As references to Libor declines ahead of 2021 and the use of Risk Free Rates (RFRs) increases, derivatives will have to adapt. So in this blog I will look at the cross-currency swaps and the choices needed to move to RFRs.
Cross currency swaps can behave quite differently to single currency swaps and I will present a number of options for users in the future. The conventions of two currencies can sometimes cause differences in payment timing, rate fixing dates and notional exchange.
This blog looks at the various options and how they may become part of the RFR-based cross currency swaps.
The current cross currency markets
Cross currency markets have evolved to follow the interest rate conventions of the individual currencies with the added component of notional exchanges on the first and maturity dates of the swap.

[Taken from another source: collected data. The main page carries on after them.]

(** The stage's wait hook runs in order: in one admission, however many
    waits its pending changes and its own slot take, [before_wait] runs at
    most once and before every [while_waiting], and neither runs for a slot
    that did not wait. *)
Theorem hook_calls_ordered {R Q} (g : DurabilityGate) (slot : OutputSlot R Q) (now : Z)
    (passes : list Pass) (h : Hook) :
  hook_of (admit_output g slot now passes) = Some h ->
  (calls h = [] \/ exists n, calls h = BeforeWait :: repeat WhileWaiting n) /\
  (pending g = [] -> o_wire_seq slot <= cached_durable_pos g -> calls h = []).
Proof.
  intros Ha. split.
  - assert (Hok : hook_ok h); [|destruct Hok as [[_ ?]|[_ ?]]; auto].
    unfold admit_output in Ha.
    pose proof (admit_pending_hook (S (length (pending g))) g hook_new now passes) as Hp.
    destruct (admit_pending _ g hook_new now passes) as [o1 g1 h1 r1|g1 h1|]; cbn in Ha, Hp;
      [|simplify_eq; apply Hp; [by left|done]|done].
    assert (Hok : hook_ok h1) by (apply Hp; [by left|done]).
    destruct o1 as [b|]; [|by simplify_eq/=]. unfold admit_slot in Ha.
    assert (Hfin : forall g2 h2 b2 r2, hook_of (finish_slot g2 h2 slot b2 now r2) = Some h2)
      by (intros; unfold finish_slot; by destruct (payload slot)).
    destruct (slot_needs_gate slot (cached_durable_pos g1)); [|rewrite Hfin in Ha; by simplify_eq].
    pose proof (wait_hook g1 (o_wire_seq slot) (starting h1) r1) as Hw.
    destruct (wait_durable _ _ _ r1) as [o2 g2 h2 r2|g2 h2|]; cbn in Hw, Ha;
      [|simplify_eq; right; apply Hw; [by apply starting_ok|done]|done].
    assert (Hok2 : hook_ok h2) by (right; apply Hw; [by apply starting_ok|done]).
    destruct o2; [rewrite Hfin in Ha|cbn in Ha]; by simplify_eq.
  - intros Hp Hle. unfold admit_output in Ha. cbn [admit_pending] in Ha. rewrite Hp in Ha.
    unfold admit_slot, slot_needs_gate in Ha.
    assert ((cached_durable_pos g <? o_wire_seq slot) = false) as Hlt by (apply Z.ltb_ge; lia).
    rewrite Hlt in Ha. unfold finish_slot in Ha. destruct (payload slot); by simplify_eq/=.
Qed.

End Promises.

(** A primary under [disk+ram] with one replica, run on concrete passes. *)
Module Sample.
Import Contract Promises.

Definition sample_metrics (ack mem : Z) : Cursors.Writer.ReplicationMetrics :=
  {| Cursors.Writer.m_acked_sequence := [ack; 0]; Cursors.Writer.m_in_memory_sequence := [mem; 0];
     Cursors.Writer.m_bytes_sent := [0; 0]; Cursors.Writer.m_ack_latency_us := [0; 0];
     Cursors.Writer.m_acks_received := [0; 0]; Cursors.Writer.m_catching_up := [false; false];
     Cursors.Writer.m_evictions_total := 0; Cursors.Writer.m_divergence_total := 0 |}.

Definition sample_pass (jp ack mem : Z) (act : bool) (f : option ForcedPolicy) (l : option LastLoss)
    (now : Z) : Pass :=
  {| shutdown := false; journal_pos := jp; metrics := Some (sample_metrics ack mem);
     active := Some (act, false); forced := f; loss := l; spinning := false; now_switch := now;
     now_timer := now; now_timer' := now; now_tick := now; now_release := now |}.

Definition sample_utilization : Utilization :=
  {| gate_journal := 0; gate_replication := 0; policy_degraded := false;
     policy_degraded_nanos := 0; ack_policy_in_force := cell_encode None |}.

Definition pass0 : Pass := sample_pass 5 3 7 true None None 0.
Definition sample_gate : DurabilityGate :=
  gate_new (Some 100) (settled DiskAndRam) sample_utilization 0 0 pass0.

Definition sample_slot (ws : Z) (p : OutputPayload Z Z) : OutputSlot Z Z :=
  {| o_connection_id := 9; o_request_id := 1; input_seq := 4; o_wire_seq := ws;
     payload := p; is_last_in_request := true |}.

Definition no_changes : Z -> Z -> bool -> Prop := fun _ _ _ => False.
Definition one_change : Z -> Z -> bool -> Prop := fun ws b u => ws = 6 /\ b = 0 /\ u = false.

Lemma sample_ginv lin : ginv (fun p => p ∈ [pass0]) lin sample_gate.
Proof. apply gate_new_ginv. intros c H. discriminate H. Qed.

Lemma sample_live jp ack mem act f l now :
  0 <= jp < 100 -> 0 <= ack < 100 -> 0 <= mem < 100 -> live_pass (sample_pass jp ack mem act f l now).
Proof.
  intros Hj Ha Hm. unfold live_pass, live_cursors. cbn.
  split; [widths; lia|]. destruct act; cbn; repeat constructor; cbn; widths; lia.
Qed.

Definition gate_after {A} (r : progress A) : DurabilityGate :=
  match r with Done _ g _ _ => g | Waiting g _ => g | OutOfFuel => sample_gate end.
Definition hook_after {A} (r : progress A) : Hook :=
  match r with Done _ _ h _ => h | Waiting _ h => h | OutOfFuel => hook_new end.

(** The event at 6 is acked by the replica while the gate waits. *)
Definition healthy_passes : list Pass :=
  [sample_pass 5 3 7 true None None 1; sample_pass 6 3 8 true None None 2].

Lemma reply_backed_by_policy_witness :
  9 = o_connection_id (sample_slot 6 (Report 0)) /\
  exists used, healthy_passes = used ++ [] /\
    ginv (fun p => p ∈ [pass0] ++ used) no_changes
      (gate_after (admit_output sample_gate (sample_slot 6 (Report 0)) 0 healthy_passes)) /\
    (6 <= 0 \/ exists p, p ∈ [pass0] ++ used /\
       promised (active_policy (gate_after (admit_output sample_gate (sample_slot 6 (Report 0)) 0 healthy_passes)))
         6 (journal_pos p) (replicas p)).
Proof.
  apply (reply_backed_by_policy [pass0] no_changes sample_gate (sample_slot 6 (Report 0)) 0
    healthy_passes 9 _
    (hook_after (admit_output sample_gate (sample_slot 6 (Report 0)) 0 healthy_passes)) []).
  - apply sample_ginv.
  - intros c H. discriminate H.
  - intros p f [->|[->|H]%elem_of_cons]%elem_of_cons; [done|done|by apply elem_of_nil in H].
  - repeat apply Forall_cons_2; [..|apply Forall_nil_2]; apply sample_live; lia.
  - vm_compute. reflexivity.
Defined.

(** Under [ram] a change at 5 waits; with no replica past the grace period it
    is let through on this node's disk, and with it the reply behind it. Then a
    replica is back with 6 in memory: the reply's own wait ends under the
    policy, the mark of the earlier release stays, and 6 goes out as
    primary-only while this node's disk ends at 5. *)
Example primary_only_off_disk :
  let start := {| start_in_force := Ram; start_pending := Some {| p_wire_seq := 5; p_policy := Disk; p_unwitnessed := false |} |} in
  let passes := [sample_pass 5 3 4 false None (Some (At 0)) 150; sample_pass 5 3 6 true None None 160] in
  match admit_output (gate_new (Some 100) start sample_utilization 0 0 (sample_pass 5 3 4 false None (Some (At 0)) 0))
          (sample_slot 6 (Report 0)) 0 passes with
  | Done a _ _ rest => a = Reply 9 PrimaryOnly /\ rest = [] /\ Forall (fun p => journal_pos p < 6) passes
  | _ => False
  end.
Proof. vm_compute. repeat constructor. Qed.

(** The replica is lost at time 0 and the grace period is 100. *)
Definition lost_passes : list Pass :=
  [sample_pass 6 3 5 false None (Some (At 0)) 50; sample_pass 6 3 5 false None (Some (At 0)) 150].

Lemma degraded_reply_justified_witness :
  exists used, lost_passes = used ++ [] /\
    (confirmed (fun p => p ∈ [pass0] ++ used)
       (active_policy (gate_after (admit_output sample_gate (sample_slot 6 (Report 0)) 0 lost_passes))) 6 \/
     on_disk (fun p => p ∈ [pass0] ++ used) 6) /\
    confirmed (fun p => p ∈ [pass0] ++ used)
      (active_policy (gate_after (admit_output sample_gate (sample_slot 6 (Report 0)) 0 lost_passes)))
      (cached_durable_pos (gate_after (admit_output sample_gate (sample_slot 6 (Report 0)) 0 lost_passes))) /\
    exists gr p, p ∈ used /\ grace sample_gate = Some gr /\ release_evidence gr p.
Proof.
  apply (degraded_reply_justified [pass0] no_changes sample_gate (sample_slot 6 (Report 0)) 0
    lost_passes 9 _ (hook_after (admit_output sample_gate (sample_slot 6 (Report 0)) 0 lost_passes)) []).
  - apply sample_ginv.
  - intros c H. discriminate H.
  - intros p f [->|[->|H]%elem_of_cons]%elem_of_cons; [done|done|by apply elem_of_nil in H].
  - vm_compute. reflexivity.
Defined.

For example, a GBP/USD cross-currency swap referencing Libor (showing a single leg, part way through the swap so the initial and final notional exchanges are not shown) would look like this:
As per the Libor conventions, the USD Libor sets 2 business days before the relevant period (T – 2) while the GBP Libor sets on the first day of the relevant period (T + 0). Market participants who have managed this mis-match for many years are quite familiar with this feature. This also occurs in many other currencies where the two interest rate legs set Libor (or IBOR) on different days.
Interest settlements are on the final day of the relevant period (TN).
Another feature of the cross-currency swap is the notional reset at the start of each period. The above diagram shows the notional reset dates for the following period to show how they align with the interest payments from this period.
Many cross currency swaps are dealt this way to reduce the impact of the cheapest-to-deliver collateral on the swap pricing. And how does this work?
The spot rate is set at TN – 2 and the notional is adjusted at TN with a payment in one currency to set the swap PV to zero. This means the cheapest to deliver calculation is only over that quarter and the impact of the forward valuations is minimal.
The red circle shows the day on which both the interest and notional settlements occur.
Although most dealer-dealer swaps are done with notional resets, it is more common for end-users who are using the cross-currency swap in a hedge accounting transaction to not reset the notional.
Cross currency swaps with RFRs
With the very likely cessation of Libor sometime after 2021, the cross-currency market like their single currency one, will move to RFRs to replace Libor and other IBORs.
The use of RFRs presents us with some interesting challenges and decisions. The final rate is not known until the end of the relevant period if the ‘compounded, settled in arrears’ methodology is used.
Each of the two currencies can often have a different payment lag defined for the single currency swap. For example, USD uses a 2 day lag while GBP employs a 0 day lag. (See OIS Swap Nuances).
This means that if you align the rate set dates for the GBP/USD cross-currency swap legs then the payment dates inherited from the single currency OIS swap definitions will not occur on the same date!
For a single leg (as shown above in the Libor-based version) the interest payments for the RFR look like this:
The red circles show the 2 different settlement dates for GBP and USD interest payments.
But market practice could set the payment dates to the date determined by the currency with the longest lag like this:
The GBP settlement (red arrow) has now been moved to TN + 2 to align with the USD payment and both settlements now occur on the same day (red circle).
The notional reset dates
Now we have successfully made sure that the interest payment dates are on the same day (2 days after the end of the relevant period; TN + 2) we now have to look at the notional reset payments.
The notional reset payment dates are on the first day of the relevant period for the Libor-based swap. This means they are now on a different day to the RFR-based interest payments.
The new spot rate is set 2 business days before each relevant period starts to align with FX market conventions. The actual reset occurs on the first day of the relevant period which is before the interest payments (usually 2 days later).
In this case, the payments cannot be netted (interest and notional) which can add additional payment dates and potentially credit issues.
The cross currency RFR swap now looks like this (after moving the notional reset to the next leg):
The two settlement date (red circles) are now on different days.
Potential ways to align payments
The interest and notional payments can be aligned but this does imply some changes to reset days.
1. Change the interest reset days
With the typical 2 day payment lag for compounded, in arrears interest payments the relevant period for the RFR resets could be moved 2 business days earlier so the actual interest payments occur on the last day of the relevant period.
This may be a solution but any single currency interest rate hedges would also need to be moved 2 days earlier to line up properly.
This can cause operational and trading issues.
2. Change the notional reset days.
The alternative is to reset the spot rate for the notional exchange on the first day of the relevant period rather than 2 days prior. In this case, the payments would align but, like the interest rate changes, this can create complex operational issues for some users.
Either option would solve the problem but both deviate from the current conventions in OIS trading or Libor-based cross currency swaps. This would make one-to-one matches for cross currency swaps across Libor and RFR impossible.
The inevitable transition from Libor to RFR based cross currency swaps will present a number of challenges including the alignment of payments.
These will have to be resolved soon to avoid confusion and potential re-booking of swaps once conventions are adopted by the market.